Question: A small body is initially at a distance r from the centre of earth. r is greater than the radius of ...

Question

A small body is initially at a distance r from the centre of earth. r is greater than the radius of the earth. If it takes W joules of work to move the body from this position to another position at a distance 2r measured from the centre of earth, then how many joules would be required to move it from this position to a new position at a distance of 3r from the centre of the earth.
$\begin{aligned} & \left( A \right)\dfrac{W}{5} \\\ & \left( B \right)\dfrac{W}{3} \\\ & \left( C \right)\dfrac{W}{2} \\\ & \left( D \right)\dfrac{W}{6} \\\ \end{aligned}$

Answer 1

Solution

Gravitational potential energy can be described as the energy stored by a body at a given position. According to the forces acting on the body if the position of the object changes then the change in potential energy of the body can be explained as the work done by the body. Thus calculate the work done by the body at those instances using the concept of gravitational potential energy.
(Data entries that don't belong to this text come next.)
(** ** A stranger *)

(** The same client, to a proxy where alice has another password and to one that has
    no user. *)
Definition stranger_session (users : gmap bytes Verifier) : Conn :=
  conn_new 1 (client_stream login_bytes) session_pool None
    (from_source #"nonce" SourceMemory (mkSnapshot 1 users)) registry_new (conn_registry_new 1)
    session_config.

Definition alice_verifier : Verifier :=
  let dummy := verifier_dummy #"alice" #"nonce" in
  mkVerifier (v_iterations dummy) (v_salt dummy) (v_stored_key sample_verifier)
    (v_server_key sample_verifier) None false.

Lemma alice_same_salts :
  same_salts (co_provider (stranger_session {[ #"alice" := alice_verifier ]}))
    (co_provider (stranger_session ∅)).
Proof.
  split; [exact I|]. split; [exact I|]. intros user. unfold salt_view, resolve, snapshot_get. simpl.
  destruct (decide (user = #"alice")) as [->|Hu].
  - rewrite lookup_singleton_eq. reflexivity.
  - by rewrite lookup_singleton_ne.
Qed.

Lemma strangers_learn_nothing_witness :
  let c := stranger_session {[ #"alice" := alice_verifier ]} in
  let d := stranger_session ∅ in
  length (st_out (co_stream (handle session_env c).2)) = 3%nat /\
  st_out (co_stream (handle session_env c).2) = st_out (co_stream (handle session_env d).2).
Proof.
  intros c d. split; [vm_compute; reflexivity|].
  destruct (strangers_learn_nothing session_env same_salts (snapshots_alike session_env) c d) as [_ H].
  - split; [reflexivity|apply alice_same_salts].
  - apply not_told. vm_compute. reflexivity.
  - apply not_told. vm_compute. reflexivity.
  - rewrite H. reflexivity.
Defined.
Then by comparing both the equations we will get the solution.
Formula used:
Gravitational potential energy,
$U=-\dfrac{GMm}{r}$
where, G is the gravitational constant
M is the mass of earth
m is the mass of planet
r is the separating distance

Complete answer:
The work done in order to move a body can be described as the change in gravitational potential energy of the body.
That is,
$W=-\dfrac{GMm}{2r}-\left( \dfrac{-GMm}{r} \right)$
$\Rightarrow W=\dfrac{GMm}{2r}$
After that when that moves from the position 2r to 3r then the change in gravitational potential energy of the body is,
$W'=-\dfrac{GMm}{3r}-\left( -\dfrac{GMm}{2r} \right)$
$\Rightarrow W'=-\dfrac{GMm}{3r}+\dfrac{GMm}{2r}$
$\begin{aligned} & \Rightarrow W'=-\dfrac{2GMm}{6r}+\dfrac{3GMm}{6r} \\\ & \therefore W'=\dfrac{GMm}{6r} \\\ \end{aligned}$
This can also be written as,
$W'=\dfrac{1}{3}\dfrac{GMm}{2r}$
We know that $W=\dfrac{GMm}{2r}$
Substitute this in the above equation we get,
$W'=\dfrac{1}{3}W$

Hence, option (B) is correct.

Note:
The force of gravity can be considered as a conservative force since the work done doesn’t depend up on the path followed. The potential energy arises due to this force is called gravitational potential energy. Also Newton’s law of universal gravitation states that the gravitational force of attraction between any two particles of different masses separated by a distance will have a magnitude ‘F’. That is, the force of gravity. Here we get a new constant called gravitational constant.